The probe in New York, and a call for a federal inquiry, are on top of at least two consumer lawsuits tied to Mylan’s pricing of the pens.
New York Attorney General Eric T. Schneiderman Tuesday said his office was investigating Mylan Pharmaceuticals ($MYL) because it may have “inserted potentially anticompetitive terms” into contracts with New York local school systems. According to the agreement, linked to by STAT, schools must agree not to buy competitors products for 12 months as a condition to receive free injectors from Mylan.
At the same time, U.S. Senators Richard Blumenthal of Connecticut and Amy Klobuchar of Minnesota, sent a letter asking the FTC to investigate whether Mylan violated antitrust laws to protect its EpiPen product from competition. Blumenthal and Klobuchar, along with Sen. Chuck Grassley of Iowa, have already asked the Centers for Medicare & Medicaid Services to provide information on what Mylan’s price increases for the pens have done to the government’s prescription drug costs.
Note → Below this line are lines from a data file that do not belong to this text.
Section Runner.
Context {Generator States Logprobs : Type} (new_states : States).
Context (row_params : SamplingParams -> RowParams) (prompt_logprobs : SamplingParams -> option Z) (seeded_generator : SamplingParams -> option Generator).
Context (requires_token_ids : PoolingParams -> bool) (as_float32 : spec_float -> spec_float) (id_order : gset string -> list string).
Context (max_num_reqs vocab_size : Z) (is_last_rank has_kv_cache_groups logitsprocs_need_output_token_ids : bool) (reorder_batch_threshold : option Z).

Abbreviation Cached := (@CachedRequestState (list bytes) Generator LoRARequest PoolingParams States).
Definition Batch : Type := @InputBatch (list bytes) Generator LoRARequest PoolingParams States Logprobs.
Abbreviation add_to_batch := (batch_add_request zlen lora_int_id requires_token_ids as_float32 max_num_reqs vocab_size).

Record Runner := mkRunner {
  rn_requests : gmap string Cached;
  rn_num_prompt_logprobs : gmap string Z;
  rn_next_ref : Z;
  rn_batch : Batch;
  rn_metadata : SamplingMetadata
}.
Definition set_requests (f : gmap string Cached -> gmap string Cached) (rn : Runner) : Runner :=
  mkRunner (f (rn_requests rn)) (rn_num_prompt_logprobs rn) (rn_next_ref rn) (rn_batch rn) (rn_metadata rn).
Definition set_batch (b : Batch) (rn : Runner) : Runner :=
  mkRunner (rn_requests rn) (rn_num_prompt_logprobs rn) (rn_next_ref rn) b (rn_metadata rn).

(** ** Requests that leave *)

Fixpoint remove_each (req_ids : list string) (b : Batch) : res Batch :=
  match req_ids with
  | [] => Ok b
  | req_id :: req_ids => p ← batch_remove_request false req_id b ; remove_each req_ids p.2
  end.
Definition unscheduled_req_ids (so : SchedulerOutput) (b : Batch) : gset string :=
  let scheduled_req_ids := list_to_set (od_keys (so_num_scheduled_tokens so)) in
  dom (req_id_to_index (ib_ids b)) ∖ (scheduled_req_ids ∖ cr_resumed_req_ids (so_scheduled_cached_reqs so)).
Definition drop_unscheduled (so : SchedulerOutput) (rn : Runner) : res Runner :=
  let finished := id_order (so_finished_req_ids so) in
  let rn := mkRunner (foldl (fun m r => delete r m) (rn_requests rn) finished) (foldl (fun m r => delete r m) (rn_num_prompt_logprobs rn) finished)
    (rn_next_ref rn) (rn_batch rn) (rn_metadata rn) in
  b ← remove_each finished (rn_batch rn) ;
  b ← remove_each (id_order (unscheduled_req_ids so b)) b ;
  Ok (set_batch b rn).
For weeks now, the Ireland-based company has been the target of drug price outrage after a barrage of reports of how it had raised the price of the pens from about $100 in 2007 when Mylan bought the product, to more than $600 today. Drug cost critics have pointed to everything from Mylan’s lobbying efforts in Congress to make EpiPen widely available at schools, to its headquarters move to Ireland to cut its U.S. tax bill, to bonuses its execs received as sales of the product soared, as evidence of what is wrong with drug pricing in the U.S.
Mylan has responded by saying the cost of the product is justified by its value. As the outrage has built, Mylan in quick succession widened its patient assistance program that helps poor people afford EpiPens, and has said it will begin selling a generic version at half the cost. But the actions so far have not quelled attacks.
A lawsuit filed in Ohio alleges the company violated consumer law--which prohibits companies from taking advantage of a consumer’s “physical infirmities"--by taking “unconscionable price increases” on EpiPen two-packs. The suit, brought by Linda Bates, says that she paid $50 for her son's EpiPen in 2015 and since learned a new package will cost $600.
"The outrageous, unconscionable and immoral high prices set by the Defendant is nothing more than price gouging,” the suit says.
A second suit filed in Michigan last month, Reuters reports, also accuses the company of price gouging by only selling the treatment in two-packs.